[Listed records Boundary: Start]

(* ===== verification/ConnState.v ===== *)
(** * The states of a connection

    What holds of a [Conn] in every state its operations and its surroundings
    can bring it to, and what they can never undo. *)

From S2P Require Import Prelude Gcm Gmsm Toy NetIO Record Framing KeySchedule GoLib.
From S2P Require Import CsvReport CsvVerify CsvMock CsvClient Asn1 Evidence Gx509 Provider Cert.
From S2P Require Import Config Verifier Handshake Session Effects Conn.

(** ** The relation between two states *)

Record raw_evolves (r r' : RawConn) : Prop := {
  re_tx : exists sent, conn_tx r' = conn_tx r ++ sent;
  re_closed : conn_closed r = true -> conn_closed r' = true
}.

#[global] Instance raw_evolves_preorder : PreOrder raw_evolves.
Proof.
  split.
  - intros r. split; [exists []; by rewrite app_nil_r|done].
  - intros r1 r2 r3 [[a Ha] ?] [[b Hb] ?]. split; [exists (a ++ b); by rewrite Hb, Ha, app_assoc|auto].
Qed.

Lemma conn_step_evolves r r' : conn_step r r' -> raw_evolves r r'.
Proof. intros [_ ? _ _ _ _ Hc]. split; [done|by rewrite Hc]. Qed.

(** The same keys, further on. *)
Definition cipher_evolves (rc rc' : RecordCipher) : Prop :=
  aead rc' = aead rc /\ baseIV rc' = baseIV rc /\ seqno rc <= seqno rc'.

(** A cipher that is set stays the same cipher. *)
Definition slot_evolves (o o' : option RecordCipher) : Prop :=
  forall rc, o = Some rc -> exists rc', o' = Some rc' /\ cipher_evolves rc rc'.

#[global] Instance slot_evolves_preorder : PreOrder slot_evolves.
Proof.
  split.
  - intros o rc ->. eexists. split; [done|]. by split_and!.
  - intros o1 o2 o3 H1 H2 rc E. destruct (H1 rc E) as (rc1 & E1 & A1 & B1 & C1).
    destruct (H2 rc1 E1) as (rc2 & E2 & A2 & B2 & C2).
    exists rc2. split; [done|]. split_and!; [congruence..|lia].
Qed.

(** What no operation undoes. *)
Record conn_evolves {W} (c c' : Conn W) : Prop := {
  ce_cfg : cn_cfg c' = cn_cfg c;
  ce_role : cn_isServer c' = cn_isServer c;
  ce_done : cn_handshakeDone c = true -> cn_handshakeDone c' = true;
  ce_peer : cn_handshakeDone c = true ->
    cn_peerCertPEM c' = cn_peerCertPEM c /\ cn_peerEvidence c' = cn_peerEvidence c /\
    cn_peerCertificate c' = cn_peerCertificate c;
  ce_err : forall e, cn_handshakeErr c = Some e -> cn_handshakeErr c' = Some e;
  ce_in : slot_evolves (cn_inCipher c) (cn_inCipher c');
  ce_out : slot_evolves (cn_outCipher c) (cn_outCipher c');
  ce_notified : cn_closeNotifyReceived c = true -> cn_closeNotifyReceived c' = true;
  ce_close : cn_closeOnce c = true -> cn_closeOnce c' = true /\ cn_closeErr c' = cn_closeErr c;
  ce_raw : raw_evolves (cn_raw c) (cn_raw c')
}.

#[global] Instance conn_evolves_preorder {W} : PreOrder (@conn_evolves W).
Proof.
  split.
  - intros c. by split.
  - intros c1 c2 c3 [] []. split; try congruence; try (by auto); try (by etrans).
    + intros Hd. destruct (ce_peer0 Hd) as (? & ? & ?).
      destruct (ce_peer1 (ce_done0 Hd)) as (? & ? & ?). split_and!; congruence.
    + intros Hc. destruct (ce_close0 Hc) as [Hc' ?]. destruct (ce_close1 Hc'). split; congruence.
Qed.

(** ** The invariant *)

Definition cfg_of {W} (c : Conn W) : Config W := default zero_Config (cn_cfg c).

(** The peer that a finished handshake leaves. *)
Definition peer_ok `{SM3, SM2, X509} {W} (c : Conn W) : Prop :=
  match cn_peerEvidence c with
  | Some ev =>
      (exists fs now w, peer_valid fs now w (cn_peerCertPEM c) (cfg_of c) ev) /\
      exists cert, gx_ReadCertificateFromPem (cn_peerCertPEM c) = Ok cert /\ cn_peerCertificate c = Some cert
  | None =>
      cn_isServer c = true /\ cfg_VerifyMutualAttestation (cfg_of c) = false /\
      cn_peerCertPEM c = [] /\ cn_peerCertificate c = None
  end.

Record conn_fresh {W} (c : Conn W) : Prop := {
  fr_in : cn_inCipher c = None;
  fr_out : cn_outCipher c = None;
  fr_pem : cn_peerCertPEM c = [];
  fr_evidence : cn_peerEvidence c = None;
  fr_cert : cn_peerCertificate c = None;
  fr_buf : cn_readBuf c = [];
  fr_notified : cn_closeNotifyReceived c = false
}.

Record conn_ready {W} (c : Conn W) : Prop := {
  rd_in : exists rc, cn_inCipher c = Some rc /\ cipher_ok rc;
  rd_out : exists rc, cn_outCipher c = Some rc /\ cipher_ok rc;
  rd_err : cn_handshakeErr c = None
}.

Record conn_inv `{SM3, SM2, X509} {W} (c : Conn W) : Prop := {
  ci_phase : if cn_handshakeDone c then conn_ready c else conn_fresh c;
  ci_buf : zlen (cn_readBuf c) <= MaxPlaintextLength;
  ci_closed : cn_closeOnce c = true -> conn_closed (cn_raw c) = true;
  ci_peer : cn_handshakeDone c = true -> cfg_InsecureSkipAttestationVerify (cfg_of c) = false -> peer_ok c
}.

Lemma new_conn_inv `{SM3, SM2, X509} {W} role world (cfg : option (Config W)) :
  conn_inv (new_conn role world cfg).
Proof. split; [by split|by vm_compute|done..]. Qed.

(** ** The handshake *)

Section handshake.
Context `{SM3Laws, SM4Laws, HKDFLaws, X509, SM2Laws, !NoPanics} {W : Type}.
Implicit Types c : Conn W.

(** The configured provider does not panic. *)
Definition provider_ok c : Prop := config_safe (cfg_of c).

(** What one call of a handshake function leaves of the raw connection. *)
Lemma handshake_run ctx su c :
  provider_ok c ->
  let out := (if cn_isServer c then ServerHandshakeContext ctx su (cn_cfg c) (cn_world c)
              else ClientHandshakeContext ctx su (cn_cfg c) (cn_world c)) in
  no_panic out.1 /\ raw_evolves (cn_raw c) out.2.1 /\ (forall r, out.1 = Ok r -> result_ok r).
Proof.
  intros Hc. unfold cn_raw. destruct (cn_isServer c); cbv zeta.
  - destruct (server_run ctx su (cn_cfg c) (cn_world c) Hc) as (Hp & Hs & _ & Hr).
    split; [done|]. split; [|done]. by apply conn_step_evolves in Hs as [? ?].
  - destruct (runs_client ctx su (cn_cfg c) Hc (cn_world c) Logic.I) as (_ & Hs & Hr).
    unfold by_first in Hs. destruct (ClientHandshakeContext ctx su (cn_cfg c) (cn_world c)) as [res out].
    cbn in *. split; [by destruct res|]. split; [by apply conn_step_evolves|]. by intros r ->.
Qed.

Lemma client_peer su ctx c r st' :
  cfg_InsecureSkipAttestationVerify (cfg_of c) = false ->
  ClientHandshakeContext ctx su (cn_cfg c) (cn_world c) = (Ok r, st') ->
  exists ev cert, hr_PeerEvidence r = Some ev /\ hr_PeerCertificate r = Some cert /\
    gx_ReadCertificateFromPem (hr_PeerCertPEM r) = Ok cert /\
    exists fs now w, peer_valid fs now w (hr_PeerCertPEM r) (cfg_of c) ev.
Proof.
  intros Hs Hr. eapply client_sound in Hr as (k & z & s & [_ _ _ [(ev & He & Hv) (cert & pub & Hp & Hc & _) E] _ _ _]);
    [|reflexivity|exact Hs].
  rewrite E. exists ev, cert. split_and!; [done..|]. by eexists _, _, _.
Qed.

Lemma server_peer su ctx c r st' :
  cfg_InsecureSkipAttestationVerify (cfg_of c) = false ->
  ServerHandshakeContext ctx su (cn_cfg c) (cn_world c) = (Ok r, st') ->
  (exists ev cert, hr_PeerEvidence r = Some ev /\ hr_PeerCertificate r = Some cert /\
    gx_ReadCertificateFromPem (hr_PeerCertPEM r) = Ok cert /\
    exists fs now w, peer_valid fs now w (hr_PeerCertPEM r) (cfg_of c) ev) \/
  (cfg_VerifyMutualAttestation (cfg_of c) = false /\ hr_PeerCertPEM r = [] /\ hr_PeerEvidence r = None /\
   hr_PeerCertificate r = None).
Proof.
  intros Hs Hr. eapply server_sound in Hr as (w' & k & z & s & [_ _ _ Hm _ Hc _]); [|reflexivity|exact Hs].
  destruct (se_ClientAuth s) as [[pem sig]|].
  - destruct Hc as (_ & [(ev & He & Hv) (cert & pub & Hp & Hc & _) E]). left.
    rewrite E. exists ev, cert. split_and!; [done..|]. by eexists _, _, _.
  - destruct Hc as (Hf & Hr'). right. split; [|exact Hr']. rewrite Hm in Hf.
    change (match cn_cfg c with None => zero_Config | Some x => x end) with (cfg_of c) in Hf.
    destruct (cfg_VerifyMutualAttestation (cfg_of c)); [|reflexivity].
    exfalso. change (mutual_ext [x01] = false) in Hf. vm_compute in Hf. discriminate Hf.
Qed.

Lemma cloneEvidence_id ev : cloneEvidence ev = ev.
Proof. by destruct ev as [[]|]. Qed.

(** A handshake that returned makes the connection ready. *)
Lemma set_established_inv ctx su c r world :
  conn_inv c -> cn_handshakeDone c = false -> cn_handshakeErr c = None -> result_ok r ->
  raw_evolves (cn_raw c) world.1 ->
  (if cn_isServer c then ServerHandshakeContext ctx su (cn_cfg c) (cn_world c)
   else ClientHandshakeContext ctx su (cn_cfg c) (cn_world c)) = (Ok r, world) ->
  conn_inv (set_established (set_world c world) r).
Proof.
  intros [Hf Hb Hcl _] Hd He [Hi Ho] [_ Hraw] Hrun. rewrite Hd in Hf. destruct Hf. split.
  - by split; [eexists|eexists|].
  - done.
  - intros Hc. by apply Hraw, Hcl.
  - intros _ Hs. change (cfg_InsecureSkipAttestationVerify (cfg_of c) = false) in Hs.
    unfold peer_ok, set_established, cfg_of. cbn. rewrite cloneEvidence_id, fr_cert0. fold (cfg_of c).
    destruct (cn_isServer c).
    + apply server_peer in Hrun as [(ev & cert & -> & -> & Hg & Hv)|(Hm & -> & -> & ->)]; [|done..].
      split; [done|eauto].
    + apply client_peer in Hrun as (ev & cert & -> & -> & Hg & Hv); [|done]. split; [done|eauto].
Qed.

Lemma handshake_spec ctx su c :
  conn_inv c -> provider_ok c ->
  let '(r, c') := handshake su ctx c in
  no_panic r /\ conn_inv c' /\ conn_evolves c c' /\
  match r with Ok _ => cn_handshakeDone c' = true | Err e => cn_handshakeErr c' = Some e | Panic => False end.
Proof.
  intros Hi Hc. unfold handshake. destruct (cn_handshakeDone c) eqn:Ed; [by split_and!|].
  destruct (cn_handshakeErr c) as [e|] eqn:Ee; [by split_and!|].
  pose proof (handshake_run ctx su c Hc) as (Hp & Hr & Hok). destruct (if cn_isServer c then _ else _) as [res world] eqn:Er.
  cbn [fst snd] in *. pose proof Hi as [Hf Hb Hcl _]. rewrite Ed in Hf.
  destruct res as [res|e|]; [|split; [done|]; split; [|split; [|done]]|done].
  - split; [done|]. split; [by eapply set_established_inv; eauto|]. destruct Hf. split; [|done].
    split; cbn; try done; intros; congruence.
  - split; cbn; rewrite ?Ed; try done; [by destruct Hf; split|]. intros Hx. by apply Hr, Hcl.
  - split; cbn; try done; intros; congruence.
Qed.
End handshake.

(** ** Application data *)

Section operations.
Context `{SM3Laws, SM4Laws, HKDFLaws, X509, SM2Laws, !NoPanics} {W : Type}.
Implicit Types c : Conn W.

[Listed records Boundary: End]

- The task -
Look over the material above and report each line holding "option".

- Completed exercise -
Definition slot_evolves (o o' : option RecordCipher) : Prop :=
Lemma new_conn_inv `{SM3, SM2, X509} {W} role world (cfg : option (Config W)) :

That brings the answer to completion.